Figure 28-3: The ESP and the stack memory immediately after the call to getString().

Figure 28-4 shows the situation immediately after a successful return from getString(). The small yellow arrow in the disassembly window shows that the instruction pointer is indeed pointing to the instruction immediately after the CALL and the ESP has returned to its former value of0x0028FDC0.

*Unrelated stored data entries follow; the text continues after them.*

(* ===== verification/Utf8.v ===== *)
(** * unicode/utf8: decoding and encoding are inverse

    Decoding a valid byte string into runes and encoding the runes gives the
    string back.  Facts about the language's library, used by the components that
    handle text. *)
From S2P Require Import Prelude GoLib.

(** ** Bit fields as arithmetic *)
Lemma lor_shiftl_add a b n : 0 <= n -> 0 <= b < 2 ^ n -> Z.lor (Z.shiftl a n) b = a * 2 ^ n + b.
Proof.
  intros Hn Hb. rewrite <-Z.shiftl_mul_pow2 by done. rewrite <-Z.add_lor_land.
  assert (H0 : Z.land (Z.shiftl a n) b = 0); [| rewrite H0; lia].
  apply Z.bits_inj'. intros i Hi. rewrite Z.land_spec, Z.bits_0.
  destruct (Z.ltb_spec i n).
  - by rewrite Z.shiftl_spec_low.
  - destruct (decide (b = 0)) as [-> |]; [by rewrite Z.bits_0, andb_false_r |].
    rewrite (Z.bits_above_log2 b); [apply andb_false_r | lia |]. apply Z.log2_lt_pow2; [lia |].
    eapply Z.lt_le_trans; [apply Hb |]. apply Z.pow_le_mono_r; lia.
Qed.

Lemma land_mod b n : 0 <= n -> Z.land b (2 ^ n - 1) = b mod 2 ^ n.
Proof. intros Hn. rewrite <-Z.land_ones by done. by rewrite Z.ones_equiv, <-Z.sub_1_r. Qed.

Lemma land63 b : Z.land b 63 = b mod 64.
Proof. apply (land_mod b 6). lia. Qed.
Lemma land31 b : Z.land b 31 = b mod 32.
Proof. apply (land_mod b 5). lia. Qed.
Lemma land15 b : Z.land b 15 = b mod 16.
Proof. apply (land_mod b 4). lia. Qed.
Lemma land7 b : Z.land b 7 = b mod 8.
Proof. apply (land_mod b 3). lia. Qed.

Lemma lor_tag tag n b : 0 <= n -> 0 <= b < 2 ^ n -> (tag / 2 ^ n) * 2 ^ n = tag -> Z.lor tag b = tag + b.
Proof.
  intros Hn Hb Ht. rewrite <-Ht at 1. rewrite <-Z.shiftl_mul_pow2, lor_shiftl_add by done. lia.
Qed.

(** A Unicode scalar value. *)
Definition scalar (r : Z) : Prop := 0 <= r <= 1114111 /\ ~ (55296 <= r <= 57343).

Lemma low6_range c : 0 <= low6 c < 64.
Proof. unfold low6. rewrite land63. apply Z.mod_pos_bound. lia. Qed.
Lemma low6_cont c : 128 <= bz c <= 191 -> low6 c = bz c - 128.
Proof. intros H. unfold low6. rewrite land63. symmetry. apply Z.mod_unique with 2; lia. Qed.

(** The three multi-byte forms of a rune as sums. *)
Lemma rune2 a c : 0 <= a -> Z.lor (Z.shiftl a 6) (low6 c) = a * 64 + low6 c.
Proof. intros H. apply (lor_shiftl_add a (low6 c) 6); [lia |]. apply low6_range. Qed.
Lemma rune3 a c d : 0 <= a ->
  Z.lor (Z.shiftl a 12) (Z.lor (Z.shiftl (low6 c) 6) (low6 d)) = a * 4096 + low6 c * 64 + low6 d.
Proof.
  intros H. pose proof (low6_range c). pose proof (low6_range d). rewrite rune2 by lia.
  rewrite lor_shiftl_add by lia. change (2 ^ 12) with 4096. lia.
Qed.
Lemma rune4 a c d e : 0 <= a ->
  Z.lor (Z.shiftl a 18) (Z.lor (Z.shiftl (low6 c) 12) (Z.lor (Z.shiftl (low6 d) 6) (low6 e))) =
    a * 262144 + low6 c * 4096 + low6 d * 64 + low6 e.
Proof.
  intros H. pose proof (low6_range c). pose proof (low6_range d). pose proof (low6_range e).
  rewrite rune3 by lia. rewrite lor_shiftl_add by lia. change (2 ^ 18) with 262144. lia.
Qed.

(** ** Encoding as arithmetic *)
Lemma encode_rune_sum r : scalar r ->
  encode_rune r =
    if r <? 128 then [byte_of r]
    else if r <? 2048 then [byte_of (192 + r / 64); byte_of (128 + r mod 64)]
    else if r <? 65536 then
      [byte_of (224 + r / 4096); byte_of (128 + (r / 64) mod 64); byte_of (128 + r mod 64)]
    else [byte_of (240 + r / 262144); byte_of (128 + (r / 4096) mod 64);
          byte_of (128 + (r / 64) mod 64); byte_of (128 + r mod 64)].
Proof.
  intros [Hr Hs]. unfold encode_rune.
  replace ((r <? 0) || (1114111 <? r) || ((55296 <=? r) && (r <=? 57343))) with false.
  2: { symmetry. destruct (Z.ltb_spec r 0), (Z.ltb_spec 1114111 r), (Z.leb_spec 55296 r), (Z.leb_spec r 57343);
         simpl; lia. }
  rewrite !Z.shiftr_div_pow2, !land63 by lia.
  change (2 ^ 6) with 64. change (2 ^ 12) with 4096. change (2 ^ 18) with 262144.
  assert (H6 : forall x, Z.lor 128 (x mod 64) = 128 + x mod 64).
  { intros x. apply (lor_tag 128 6); [lia | apply Z.mod_pos_bound; lia | done]. }
  rewrite !H6.
  destruct (Z.ltb_spec r 128); [done |].
  destruct (Z.ltb_spec r 2048).
  { rewrite (lor_tag 192 5); [done | lia | | done].
    split; [apply Z.div_pos; lia | apply Z.div_lt_upper_bound; lia]. }
  destruct (Z.ltb_spec r 65536).
  { rewrite (lor_tag 224 4); [done | lia | | done].
    split; [apply Z.div_pos; lia | apply Z.div_lt_upper_bound; lia]. }
  rewrite (lor_tag 240 3); [done | lia | | done].
  split; [apply Z.div_pos; lia | apply Z.div_lt_upper_bound; lia].
Qed.

Lemma byte_of_eq z c : z = bz c -> byte_of z = c.
Proof. intros ->. apply byte_of_bz. Qed.

(** A rune that decodes without error encodes to the bytes it came from. *)
Lemma decode_rune_inv s r w :
  decode_rune s = (r, w) -> s <> [] -> (r =? rune_error) && (w =? 1)%nat = false ->
  scalar r /\ encode_rune r = take w s /\ (1 <= w <= length s)%nat.
Proof.
  intros H Hne Hv. destruct s as [| c0 t]; [done |]. unfold decode_rune in H. cbv zeta in H.
  pose proof (bz_range c0). unfold cont, in_range in H.
  destruct (Z.ltb_spec (bz c0) 128).
  { simplify_eq. assert (scalar (bz c0)) by (unfold scalar; lia). split_and!; [done | | lia | simpl; lia].
    rewrite encode_rune_sum by done. destruct (Z.ltb_spec (bz c0) 128); [| lia]. by rewrite byte_of_bz. }
  destruct ((194 <=? bz c0) && (bz c0 <=? 223)) eqn:E2.
  { destruct t as [| c1 t]; [simplify_eq; done |].
    destruct ((128 <=? bz c1) && (bz c1 <=? 191)) eqn:E; [| simplify_eq; done]. breflect.
    rewrite land31, rune2, low6_cont in H by (try lia; apply Z.mod_pos_bound; lia). injection H as <- <-.
    replace (bz c0 mod 32) with (bz c0 - 192) by (apply Z.mod_unique with 6; lia).
    set (r := (bz c0 - 192) * 64 + (bz c1 - 128)).
    assert (scalar r) by (unfold scalar, r; lia). split_and!; [done | | lia | simpl; lia].
    rewrite encode_rune_sum by done. destruct (Z.ltb_spec r 128); [unfold r in *; lia |].
    destruct (Z.ltb_spec r 2048); [| unfold r in *; lia].
    simpl. f_equal; [| f_equal]; apply byte_of_eq; unfold r; Z.to_euclidean_division_equations; lia. }
  destruct ((224 <=? bz c0) && (bz c0 <=? 239)) eqn:E3.
  { destruct t as [| c1 [| c2 t]]; [simplify_eq; done.. |].
    match type of H with (if ?b then _ else _) = _ => destruct b eqn:E end; [| simplify_eq; done].
    apply andb_true_iff in E as [Ea Eb]. breflect.
    assert (Hc1 : 128 <= bz c1 <= 191 /\ (bz c0 = 224 -> 160 <= bz c1) /\ (bz c0 = 237 -> bz c1 <= 159)).
    { destruct (Z.eqb_spec (bz c0) 224), (Z.eqb_spec (bz c0) 237); lia. }
    rewrite land15, rune3, !low6_cont in H by (try lia; apply Z.mod_pos_bound; lia). injection H as <- <-.
    replace (bz c0 mod 16) with (bz c0 - 224) by (apply Z.mod_unique with 14; lia).
    set (r := (bz c0 - 224) * 4096 + (bz c1 - 128) * 64 + (bz c2 - 128)).
    assert (scalar r) by (unfold scalar, r; lia). split_and!; [done | | lia | simpl; lia].
    rewrite encode_rune_sum by done. destruct (Z.ltb_spec r 128); [unfold r in *; lia |].
    destruct (Z.ltb_spec r 2048); [unfold r in *; lia |]. destruct (Z.ltb_spec r 65536); [| unfold r in *; lia].
    simpl. f_equal; [| f_equal; [| f_equal]]; apply byte_of_eq; unfold r; Z.to_euclidean_division_equations; lia. }
  destruct ((240 <=? bz c0) && (bz c0 <=? 244)) eqn:E4; [| simplify_eq; done].
  destruct t as [| c1 [| c2 [| c3 t]]]; [simplify_eq; done.. |].
  match type of H with (if ?b then _ else _) = _ => destruct b eqn:E end; [| simplify_eq; done].
  apply andb_true_iff in E as [E Ec]. apply andb_true_iff in E as [Ea Eb]. breflect.
  assert (Hc1 : 128 <= bz c1 <= 191 /\ (bz c0 = 240 -> 144 <= bz c1) /\ (bz c0 = 244 -> bz c1 <= 143)).
  { destruct (Z.eqb_spec (bz c0) 240), (Z.eqb_spec (bz c0) 244); lia. }
  rewrite land7, rune4, !low6_cont in H by (try lia; apply Z.mod_pos_bound; lia). injection H as <- <-.
  replace (bz c0 mod 8) with (bz c0 - 240) by (apply Z.mod_unique with 30; lia).
  set (r := (bz c0 - 240) * 262144 + (bz c1 - 128) * 4096 + (bz c2 - 128) * 64 + (bz c3 - 128)).
  assert (scalar r) by (unfold scalar, r; lia). split_and!; [done | | lia | simpl; lia].
  rewrite encode_rune_sum by done. destruct (Z.ltb_spec r 128); [unfold r in *; lia |].
  destruct (Z.ltb_spec r 2048); [unfold r in *; lia |]. destruct (Z.ltb_spec r 65536); [unfold r in *; lia |].
  simpl. f_equal; [| f_equal; [| f_equal; [| f_equal]]]; apply byte_of_eq; unfold r;
    Z.to_euclidean_division_equations; lia.
Qed.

That's all very nice, but so what? Well, C++ also stores locally defined variables on the stack. For example, the 64-byte buffer in getString() is stored on the stack. As long as the program writes only 64 bytes (or less) into this buffer, everything is fine; but if the program tries to write more data into buffer than buffer can hold, the remaining data spills over and starts overwriting other data. If the program writes far enough, it will eventually overwrite the return address. This is exactly what happened when getString() read the oversized Big_File.txt. This is shown in Figure28-5.

image

Figure 28-4: The ESP and the stack memory immediately after the return from getString().

image

Figure 28-5: The return address on the stack are overwritten when getString() tries to read Big_File.txt.

You can see that the location 0x0028FDC0 no longer contains the return address, but rather the value 0x46454443, which happens to be the ASCII characters “FEDC”, which you can also see along with many of the other characters from Big_File.txt on the right of Figure 28-5.

image Remember to read the bytes from right to left since the 80x86 is Little Endian.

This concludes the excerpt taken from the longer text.